_Data extracts_
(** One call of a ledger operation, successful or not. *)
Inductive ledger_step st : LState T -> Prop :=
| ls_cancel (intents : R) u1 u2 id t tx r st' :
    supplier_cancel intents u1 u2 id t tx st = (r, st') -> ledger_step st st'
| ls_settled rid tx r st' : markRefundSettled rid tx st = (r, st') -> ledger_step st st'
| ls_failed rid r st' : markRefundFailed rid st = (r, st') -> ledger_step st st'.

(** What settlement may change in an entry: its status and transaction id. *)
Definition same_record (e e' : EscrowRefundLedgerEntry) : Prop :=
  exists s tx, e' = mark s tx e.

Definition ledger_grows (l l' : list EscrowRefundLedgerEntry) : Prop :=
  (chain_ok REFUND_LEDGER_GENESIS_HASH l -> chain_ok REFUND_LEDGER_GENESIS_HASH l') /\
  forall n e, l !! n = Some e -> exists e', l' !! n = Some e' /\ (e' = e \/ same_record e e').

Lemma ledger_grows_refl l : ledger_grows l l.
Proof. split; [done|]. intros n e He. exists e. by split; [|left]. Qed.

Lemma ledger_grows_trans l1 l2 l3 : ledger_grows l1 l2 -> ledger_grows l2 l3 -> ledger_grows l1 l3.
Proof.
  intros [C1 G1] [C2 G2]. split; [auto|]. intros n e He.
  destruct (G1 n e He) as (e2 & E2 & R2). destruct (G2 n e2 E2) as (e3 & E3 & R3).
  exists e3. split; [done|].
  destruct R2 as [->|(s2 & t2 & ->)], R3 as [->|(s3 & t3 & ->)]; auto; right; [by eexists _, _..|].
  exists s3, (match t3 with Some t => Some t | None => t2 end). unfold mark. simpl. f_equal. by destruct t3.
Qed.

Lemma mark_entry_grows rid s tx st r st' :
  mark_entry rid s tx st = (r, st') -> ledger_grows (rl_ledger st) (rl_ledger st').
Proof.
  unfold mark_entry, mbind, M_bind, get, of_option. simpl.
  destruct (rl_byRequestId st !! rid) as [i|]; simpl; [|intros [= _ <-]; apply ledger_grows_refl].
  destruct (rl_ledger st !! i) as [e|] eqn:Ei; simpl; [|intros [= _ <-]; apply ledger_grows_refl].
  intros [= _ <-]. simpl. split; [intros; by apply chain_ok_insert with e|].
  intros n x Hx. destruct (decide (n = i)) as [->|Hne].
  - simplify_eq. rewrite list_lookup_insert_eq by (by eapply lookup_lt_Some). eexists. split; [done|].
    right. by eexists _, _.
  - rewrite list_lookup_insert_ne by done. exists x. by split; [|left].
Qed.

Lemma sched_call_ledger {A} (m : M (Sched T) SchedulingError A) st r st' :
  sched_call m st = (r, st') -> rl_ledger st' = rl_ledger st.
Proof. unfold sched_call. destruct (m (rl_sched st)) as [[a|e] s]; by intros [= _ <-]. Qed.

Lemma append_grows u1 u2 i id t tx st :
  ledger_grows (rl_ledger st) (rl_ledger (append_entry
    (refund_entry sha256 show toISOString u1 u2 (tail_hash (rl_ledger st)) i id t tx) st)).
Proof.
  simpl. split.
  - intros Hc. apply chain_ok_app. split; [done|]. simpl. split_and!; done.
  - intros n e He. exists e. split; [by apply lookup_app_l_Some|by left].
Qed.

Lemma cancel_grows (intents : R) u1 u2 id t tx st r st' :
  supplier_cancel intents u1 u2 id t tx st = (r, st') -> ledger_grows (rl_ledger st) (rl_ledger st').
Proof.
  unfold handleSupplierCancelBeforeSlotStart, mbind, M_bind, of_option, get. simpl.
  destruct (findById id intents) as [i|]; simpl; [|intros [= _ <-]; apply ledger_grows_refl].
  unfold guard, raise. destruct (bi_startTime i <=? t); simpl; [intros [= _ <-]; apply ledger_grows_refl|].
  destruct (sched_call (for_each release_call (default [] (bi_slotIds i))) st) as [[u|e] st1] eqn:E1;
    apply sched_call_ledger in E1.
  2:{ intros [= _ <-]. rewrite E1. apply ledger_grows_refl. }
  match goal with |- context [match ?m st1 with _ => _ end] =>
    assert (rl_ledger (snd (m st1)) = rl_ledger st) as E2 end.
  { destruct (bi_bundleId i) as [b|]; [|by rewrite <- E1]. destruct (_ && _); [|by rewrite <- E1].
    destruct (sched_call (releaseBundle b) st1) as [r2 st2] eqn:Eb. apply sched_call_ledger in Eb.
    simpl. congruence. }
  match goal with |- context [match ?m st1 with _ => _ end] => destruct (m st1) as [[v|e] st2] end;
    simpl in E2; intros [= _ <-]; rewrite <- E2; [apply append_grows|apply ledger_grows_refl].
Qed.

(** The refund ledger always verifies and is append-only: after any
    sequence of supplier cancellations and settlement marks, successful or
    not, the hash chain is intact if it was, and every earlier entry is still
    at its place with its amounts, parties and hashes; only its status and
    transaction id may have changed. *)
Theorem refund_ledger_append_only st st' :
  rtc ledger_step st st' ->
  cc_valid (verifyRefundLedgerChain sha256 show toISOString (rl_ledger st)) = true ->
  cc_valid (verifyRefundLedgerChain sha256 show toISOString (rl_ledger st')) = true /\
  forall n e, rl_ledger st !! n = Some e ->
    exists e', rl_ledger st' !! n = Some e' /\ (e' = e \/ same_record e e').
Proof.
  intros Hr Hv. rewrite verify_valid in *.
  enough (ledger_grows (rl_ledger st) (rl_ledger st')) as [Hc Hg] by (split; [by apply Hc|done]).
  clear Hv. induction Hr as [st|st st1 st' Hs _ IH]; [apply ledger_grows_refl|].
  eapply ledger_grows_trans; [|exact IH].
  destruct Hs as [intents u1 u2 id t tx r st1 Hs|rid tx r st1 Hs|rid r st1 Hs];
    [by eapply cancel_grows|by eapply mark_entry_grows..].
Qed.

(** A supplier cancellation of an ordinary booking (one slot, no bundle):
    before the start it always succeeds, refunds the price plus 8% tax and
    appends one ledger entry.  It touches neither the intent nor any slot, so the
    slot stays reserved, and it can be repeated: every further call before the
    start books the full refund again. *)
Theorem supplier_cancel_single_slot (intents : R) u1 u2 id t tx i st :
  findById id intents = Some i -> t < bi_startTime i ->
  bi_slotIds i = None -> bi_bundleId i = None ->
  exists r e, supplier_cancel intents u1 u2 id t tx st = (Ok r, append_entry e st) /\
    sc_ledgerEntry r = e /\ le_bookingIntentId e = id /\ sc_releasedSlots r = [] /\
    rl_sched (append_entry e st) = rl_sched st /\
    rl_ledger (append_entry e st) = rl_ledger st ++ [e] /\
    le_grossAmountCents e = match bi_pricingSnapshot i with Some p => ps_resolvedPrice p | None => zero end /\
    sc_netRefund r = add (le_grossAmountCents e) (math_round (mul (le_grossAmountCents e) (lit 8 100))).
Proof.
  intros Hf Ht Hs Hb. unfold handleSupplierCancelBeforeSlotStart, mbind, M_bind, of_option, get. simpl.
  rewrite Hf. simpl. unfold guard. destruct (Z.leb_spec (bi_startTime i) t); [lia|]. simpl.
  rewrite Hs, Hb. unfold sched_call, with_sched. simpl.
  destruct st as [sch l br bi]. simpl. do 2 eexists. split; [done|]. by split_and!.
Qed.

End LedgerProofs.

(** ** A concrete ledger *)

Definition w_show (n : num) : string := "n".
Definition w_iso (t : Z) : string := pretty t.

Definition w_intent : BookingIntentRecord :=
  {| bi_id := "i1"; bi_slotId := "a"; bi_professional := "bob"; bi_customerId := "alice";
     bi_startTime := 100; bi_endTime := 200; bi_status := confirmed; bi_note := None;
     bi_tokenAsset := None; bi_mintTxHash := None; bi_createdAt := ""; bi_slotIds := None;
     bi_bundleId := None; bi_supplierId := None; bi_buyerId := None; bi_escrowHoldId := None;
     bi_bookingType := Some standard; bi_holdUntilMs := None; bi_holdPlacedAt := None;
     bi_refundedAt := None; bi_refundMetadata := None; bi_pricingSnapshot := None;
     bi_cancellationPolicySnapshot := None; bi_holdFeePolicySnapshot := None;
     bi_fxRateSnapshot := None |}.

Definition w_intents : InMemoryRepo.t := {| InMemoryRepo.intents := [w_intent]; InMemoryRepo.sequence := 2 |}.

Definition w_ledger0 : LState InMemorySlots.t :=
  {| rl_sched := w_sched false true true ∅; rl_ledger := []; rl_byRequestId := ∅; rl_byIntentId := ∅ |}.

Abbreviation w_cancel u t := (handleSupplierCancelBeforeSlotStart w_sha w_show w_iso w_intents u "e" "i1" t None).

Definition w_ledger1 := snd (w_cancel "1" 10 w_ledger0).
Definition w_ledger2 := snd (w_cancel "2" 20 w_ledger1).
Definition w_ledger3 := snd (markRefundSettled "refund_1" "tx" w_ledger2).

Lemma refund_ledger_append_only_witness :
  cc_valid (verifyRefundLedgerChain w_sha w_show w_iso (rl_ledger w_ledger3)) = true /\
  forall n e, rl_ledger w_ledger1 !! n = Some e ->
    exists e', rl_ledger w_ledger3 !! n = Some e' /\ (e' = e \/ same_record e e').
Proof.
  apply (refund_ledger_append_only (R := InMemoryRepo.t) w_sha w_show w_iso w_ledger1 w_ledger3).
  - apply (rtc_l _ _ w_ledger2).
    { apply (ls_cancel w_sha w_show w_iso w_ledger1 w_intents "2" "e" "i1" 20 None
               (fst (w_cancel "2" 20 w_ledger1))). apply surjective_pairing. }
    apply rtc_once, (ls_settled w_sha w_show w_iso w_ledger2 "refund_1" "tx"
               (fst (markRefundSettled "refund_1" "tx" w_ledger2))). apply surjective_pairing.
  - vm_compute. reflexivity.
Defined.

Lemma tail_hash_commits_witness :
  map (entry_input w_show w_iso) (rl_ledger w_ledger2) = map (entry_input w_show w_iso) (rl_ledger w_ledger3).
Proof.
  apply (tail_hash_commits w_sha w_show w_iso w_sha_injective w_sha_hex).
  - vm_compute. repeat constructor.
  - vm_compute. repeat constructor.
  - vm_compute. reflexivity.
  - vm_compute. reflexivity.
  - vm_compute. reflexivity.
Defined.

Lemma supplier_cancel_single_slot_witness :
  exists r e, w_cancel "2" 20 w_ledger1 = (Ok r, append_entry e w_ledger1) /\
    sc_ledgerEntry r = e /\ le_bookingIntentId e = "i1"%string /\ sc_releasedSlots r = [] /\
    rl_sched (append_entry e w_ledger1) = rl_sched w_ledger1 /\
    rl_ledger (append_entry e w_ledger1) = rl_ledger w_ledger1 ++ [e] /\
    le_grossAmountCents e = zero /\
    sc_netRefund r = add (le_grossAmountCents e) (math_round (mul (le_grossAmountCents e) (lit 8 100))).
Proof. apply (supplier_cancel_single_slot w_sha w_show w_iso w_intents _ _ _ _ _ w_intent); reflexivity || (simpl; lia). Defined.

_How to complete this task_
Go through the listing above and copy each line in which the string "right" is found.

_Output below_
  destruct R2 as [->|(s2 & t2 & ->)], R3 as [->|(s3 & t3 & ->)]; auto; right; [by eexists _, _..|].
    right. by eexists _, _.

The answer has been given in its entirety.